Data records:

(* ===== verification/ProfileSupervisor.v ===== *)
(** * ProfileSupervisor: retry timing and open/close serialization of the MAP
    and PBAP sessions (src/blueferry/profile_supervisor.py), together with the
    OBEX worker's queue and the sessions it works on.

    [World] is the state the supervisor's methods read and change: its own
    attributes, the connectivity state machine, the sessions, the jobs it
    submitted to the worker (queued, running, or completed with the completion
    callback still to run on the main loop), its GLib timers, and a log of the
    callbacks it made.  [step] is one atomic step of the program or of its
    environment; the worker thread's steps interleave freely with the main
    loop's.  The callbacks do not call back into the supervisor. *)
From S2P Require Import Prelude ObexSessions.
From S2P Require Connectivity.

Definition INITIAL_MAP_CONNECT_POLL_SECONDS : Z := 5.
Definition MAP_RECONNECT_POLL_SECONDS : Z := 15.

(** What is submitted to the worker, with the generation its completion
    callbacks captured. *)
Inductive job := JOpen (generation : Z) | JClose (generation : Z) (remove_remote : bool).

(** What a timer runs: [_retry], or the [retry_close] closure. *)
Inductive timer := TRetry | TClose (generation : Z) (remove_remote : bool).

(** The callbacks the supervisor makes. *)
Inductive effect :=
  | OnReady | OnPartialReady | OnLost (reason : string) | OnStatus
  | OnAttemptPending | OnFirstAttemptComplete.

(** Where the worker thread is inside a job. *)
Inductive phase := Opening (p : open_phase) | CloseBegin | CloseEnd.

(** A signal obexd sent that the main loop has not seen yet. *)
Inductive signal := Removed (p : path) | OwnerGone.

Record World := mkWorld {
  connectivity : Connectivity.Connectivity;
  _retry_id : option Z;
  _opening : bool;
  _closing : bool;
  _ready : bool;
  _consumers_active : bool;
  _ever_ready : bool;
  _stopping : bool;
  _paused : bool;
  _generation : Z;
  _first_attempt_completed : bool;
  (* collaborators *)
  sessions : SessionManager;
  queue : list job;
  running : option (job * phase);
  completed : list (job * option Error);
  timers : list (Z * (Z * timer));
  next_timer : Z;
  refusal : option string;  (* the worker refuses submissions, with this text *)
  attempt_ready : bool;     (* what [_attempt_ready()] answers *)
  live : gset path;         (* the session objects obexd has *)
  signals : list signal;
  log : list effect;
}.

Definition World_init (policy : Connectivity.RetryPolicy) : World :=
  mkWorld (Connectivity.Connectivity_init policy) None false false false false false false false 0
    false SessionManager_init [] None [] [] 0 None true ∅ [] [].

(** ** Calls on the collaborators *)

Definition emit (e : effect) : M World () := modify (λ w : World, w <| log ::= λ l, l ++ [e] |>).

Definition on_connectivity {A} (m : M Connectivity.Connectivity A) : M World A :=
  λ w, let '(r, c) := m (connectivity w) in (r, w <| connectivity := c |>).

Definition on_sessions {A} (m : M SessionManager A) : M World A :=
  λ w, let '(r, s) := m (sessions w) in (r, w <| sessions := s |>).

(** [worker.submit]; the answer is the [RuntimeError]'s text, if it raised. *)
Definition submit (j : job) : M World (option string) :=
  w ← get;
  match refusal w with
  | Some text => mret (Some text)
  | None => modify (λ w : World, w <| queue ::= λ q, q ++ [j] |>);; mret None
  end.

Definition _schedule (delay : Z) (t : timer) : M World Z :=
  w ← get;
  modify (λ w : World, w <| timers ::= λ l, l ++ [(next_timer w, (delay, t))] |> <| next_timer ::= Z.add 1 |>);;
  mret (next_timer w).

Definition _cancel (id : Z) : M World () :=
  modify (λ w : World, w <| timers ::= List.filter (λ t, negb (t.1 =? id)) |>).

(** [if self._retry_id is not None: cancel; self._retry_id = None]. *)
Definition cancel_retry : M World () :=
  w ← get;
  match _retry_id w with
  | None => mret ()
  | Some id => _cancel id;; modify (λ w : World, w <| _retry_id := None |>)
  end.

(** ** The supervisor's methods *)

Definition _poll_seconds (w : World) : Z :=
  if _ever_ready w then MAP_RECONNECT_POLL_SECONDS else INITIAL_MAP_CONNECT_POLL_SECONDS.

Definition _schedule_retry (delay : Z) : M World () :=
  w ← get;
  if _stopping w || is_some (_retry_id w) then mret ()
  else
    id ← _schedule delay TRetry;
    modify (λ w : World, w <| _retry_id := Some id |>).

Definition _mark_ready : M World () :=
  cancel_retry;;
  on_connectivity Connectivity.ready;;
  emit OnStatus;;
  modify (λ w : World, w <| _ever_ready := true |>);;
  w ← get;
  if _ready w then mret ()
  else
    modify (λ w : World, w <| _ready := true |> <| _consumers_active := true |>);;
    emit OnReady.

Definition _complete_first_attempt (force : bool) : M World () :=
  w ← get;
  if _first_attempt_completed w then mret ()
  else if negb force && negb (attempt_ready w) then mret ()
  else
    modify (λ w : World, w <| _first_attempt_completed := true |>);;
    emit OnFirstAttemptComplete.

Definition _begin_attempt_cycle : M World () :=
  w ← get;
  if negb (_first_attempt_completed w) && _opening w then mret ()
  else
    modify (λ w : World, w <| _first_attempt_completed := false |>);;
    emit OnAttemptPending.

Definition both_open (w : World) : bool :=
  is_some (map (sessions w)) && is_some (pbap (sessions w)).
Definition some_open (w : World) : bool :=
  is_some (map (sessions w)) || is_some (pbap (sessions w)).

Definition open : M World () :=
  w ← get;
  if _stopping w || _paused w || _opening w || _closing w then mret ()
  else if both_open w then _mark_ready
  else
    modify (λ w : World, w <| _opening := true |>);;
    on_connectivity (Connectivity.connecting "opening MAP/PBAP sessions");;
    emit OnStatus;;
    refused ← submit (JOpen (_generation w));
    match (refused : option string) with
    | None => mret ()
    | Some error =>
        modify (λ w : World, w <| _opening := false |>);;
        delay ← on_connectivity (Connectivity.failed error false false (Some (_poll_seconds w)));
        emit OnStatus;;
        _schedule_retry delay
    end.

Definition _submit_close (generation : Z) (remove_remote : bool) : M World () :=
  w ← get;
  if _stopping w || negb (generation =? _generation w) then mret ()
  else
    refused ← submit (JClose generation remove_remote);
    match (refused : option string) with
    | None => mret ()
    | Some _ =>
        id ← _schedule (_poll_seconds w) (TClose generation remove_remote);
        modify (λ w : World, w <| _retry_id := Some id |>)
    end.

(** [if self._consumers_active: self._consumers_active = False; self._on_lost(reason)]. *)
Definition drop_consumers (reason : string) : M World () :=
  w ← get;
  if _consumers_active w
  then modify (λ w : World, w <| _consumers_active := false |>);; emit (OnLost reason)
  else mret ().

Definition reconnect (reason : string) (remove_remote_sessions : bool) : M World () :=
  w ← get;
  if _stopping w || _paused w then mret ()
  else if _closing w then mret ()
  else
    _begin_attempt_cycle;;
    modify (λ w : World, w <| _generation ::= Z.add 1 |>);;
    generation ← gets _generation;
    on_connectivity (Connectivity.lost reason);;
    emit OnStatus;;
    modify (λ w : World, w <| _ready := false |>);;
    drop_consumers reason;;
    modify (λ w : World, w <| _opening := false |> <| _closing := true |>);;
    cancel_retry;;
    _submit_close generation remove_remote_sessions.

Definition session_lost (reason : string) : M World () := reconnect reason false.

Definition start : M World () :=
  w ← get;
  if _stopping w then mret ()
  else
    _begin_attempt_cycle;;
    on_sessions start_monitoring;;
    open.

Definition pause : M World () :=
  modify (λ w : World, w <| _paused := true |> <| _generation ::= Z.add 1 |>
                         <| _opening := false |> <| _closing := false |>);;
  cancel_retry;;
  modify (λ w : World, w <| _ready := false |>);;
  drop_consumers "Bluetooth adapter recovery";;
  on_connectivity (Connectivity.lost "Bluetooth adapter recovery");;
  emit OnStatus.

Definition resume : M World () :=
  modify (λ w : World, w <| _paused := false |>);;
  reconnect "Bluetooth adapter recovery completed" false.

Definition stop : M World () :=
  modify (λ w : World, w <| _stopping := true |> <| _generation ::= Z.add 1 |>
    <| _ready := false |> <| _consumers_active := false |>
    <| _opening := false |> <| _closing := false |>);;
  on_connectivity Connectivity.stopping;;
  cancel_retry.

Definition _opened (generation : Z) : M World () :=
  w ← get;
  if _stopping w || negb (generation =? _generation w) || _closing w then mret ()
  else
    modify (λ w : World, w <| _opening := false |>);;
    _complete_first_attempt true;;
    _mark_ready.

Section partial.
(** Whether an [on_partial_ready] callback was given. *)
Context (has_partial : bool).

Definition _open_failed (generation : Z) (error : Error) : M World () :=
  w ← get;
  if _stopping w || negb (generation =? _generation w) then mret ()
  else
    modify (λ w : World, w <| _opening := false |>);;
    _complete_first_attempt false;;
    when (has_partial && some_open w)
      (modify (λ w : World, w <| _consumers_active := true |>);; emit OnPartialReady);;
    delay ← on_connectivity (Connectivity.failed (message error)
      (is_session_error error && forbidden (message error))
      (Connectivity.is_map_connection_refused (message error) "")
      (Some (_poll_seconds w)));
    emit OnStatus;;
    _schedule_retry delay.

Definition _closed (generation : Z) : M World () :=
  w ← get;
  if _stopping w || negb (generation =? _generation w) then mret ()
  else
    modify (λ w : World, w <| _closing := false |>);;
    _schedule_retry (_poll_seconds w).

Definition _close_failed (generation : Z) (error : Error) : M World () := _closed generation.

Definition _retry : M World () :=
  modify (λ w : World, w <| _retry_id := None |>);;
  w ← get;
  if _stopping w then mret () else open.

Definition retry_close (generation : Z) (remove_remote : bool) : M World () :=
  modify (λ w : World, w <| _retry_id := None |>);;
  _submit_close generation remove_remote.

(** ** The program's and the environment's steps *)

(** The completion callback of a job: [on_success] or [on_error]. *)
Definition deliver (j : job) (outcome : option Error) : M World () :=
  match j, outcome with
  | JOpen g, None => _opened g
  | JOpen g, Some e => _open_failed g e
  | JClose g _, None => _closed g
  | JClose g _, Some e => _close_failed g e
  end.

Definition fire (t : timer) : M World () :=
  match t with TRetry => _retry | TClose g rr => retry_close g rr end.

Definition notify_lost (n : notification) : M World () :=
  match n with None => mret () | Some reason => session_lost reason end.

Definition receive (s : signal) : M World () :=
  n ← on_sessions (match s with
    | Removed p => _on_interfaces_removed p
    | OwnerGone => _on_name_owner_changed ":1.1" ""
    end);
  notify_lost n.

Definition first_phase (j : job) : phase :=
  match j with JOpen _ => Opening OpenBegin | JClose _ _ => CloseBegin end.

(** One step of the worker thread; [first] and [again] are obexd's answers,
    [failure] an exception out of [close_all]. *)
Definition worker_step (first again : reply) (failure : option Error) : M World () :=
  w ← get;
  match running w with
  | None =>
      match queue w with
      | [] => mret ()
      | j :: q => modify (λ w : World, w <| running := Some (j, first_phase j) |> <| queue := q |>)
      end
  | Some (j, Opening ph) =>
      r ← on_sessions (open_all_step ph first again);
      match (r : open_phase + option Error) with
      | inl ph' =>
          modify (λ w : World, w <| running := Some (j, Opening ph') |>
            <| live ::= λ l, if ph' is OpenPublish _ p _ then {[p]} ∪ l else l |>)
      | inr outcome =>
          modify (λ w : World, w <| running := None |> <| completed ::= λ l, l ++ [(j, outcome)] |>)
      end
  | Some (j, CloseBegin) =>
      on_sessions close_all_begin;;
      modify (λ w : World, w <| running := Some (j, CloseEnd) |>)
  | Some (j, CloseEnd) =>
      on_sessions close_all_end;;
      modify (λ w : World, w <| running := None |> <| completed ::= λ l, l ++ [(j, failure)] |>)
  end.

Definition worker_idle (w : World) : bool :=
  bool_decide (queue w = []) && bool_decide (running w = None ∧ completed w = []).

Inductive event :=
  | EStart
  | EReconnect (reason : string) (remove_remote : bool)
  | EPauseForRecovery
  | EResume
  | EStop
  | ETimer (id : Z)
  | EDeliver
  | EWorker (first again : reply) (failure : option Error)
  | ESignal
  | EReportError (text : string)
  | EObexdRemoves (p : path)
  | EObexdExits
  | EWorkerRefuses (text : option string)
  | EAttemptReady (b : bool).

Definition step (e : event) : M World () :=
  match e with
  | EStart => start
  | EReconnect reason rr => reconnect reason rr
  | EPauseForRecovery =>
      (* recovery reserves the worker first, which needs it idle *)
      w ← get;
      if worker_idle w then pause;; on_sessions (close_all_begin;; close_all_end) else mret ()
  | EResume => resume
  | EStop => stop
  | ETimer id =>
      w ← get;
      match List.find (λ t, t.1 =? id) (timers w) with
      | None => mret ()
      | Some (_, (_, t)) => _cancel id;; fire t
      end
  | EDeliver =>
      w ← get;
      match completed w with
      | [] => mret ()
      | (j, outcome) :: l => modify (λ w : World, w <| completed := l |>);; deliver j outcome
      end
  | EWorker first again failure => worker_step first again failure
  | ESignal =>
      w ← get;
      match signals w with
      | [] => mret ()
      | s :: l => modify (λ w : World, w <| signals := l |>);; receive s
      end
  | EReportError text => n ← on_sessions (report_error text); notify_lost n
  | EObexdRemoves p =>
      modify (λ w : World, w <| live ::= λ l, l ∖ {[p]} |> <| signals ::= λ l, l ++ [Removed p] |>)
  | EObexdExits =>
      modify (λ w : World, w <| live := ∅ |> <| signals ::= λ l, l ++ [OwnerGone] |>)
  | EWorkerRefuses text => modify (λ w : World, w <| refusal := text |>)
  | EAttemptReady b => modify (λ w : World, w <| attempt_ready := b |>)
  end.

Definition run (es : list event) (w : World) : World := run_all (step <$> es) w.
End partial.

*WHAT YOU WILL DO*.
Wherever a line in the data above holds "state", copy that line.

*COMPLETED TASK*.
    [World] is the state the supervisor's methods read and change: its own
    attributes, the connectivity state machine, the sessions, the jobs it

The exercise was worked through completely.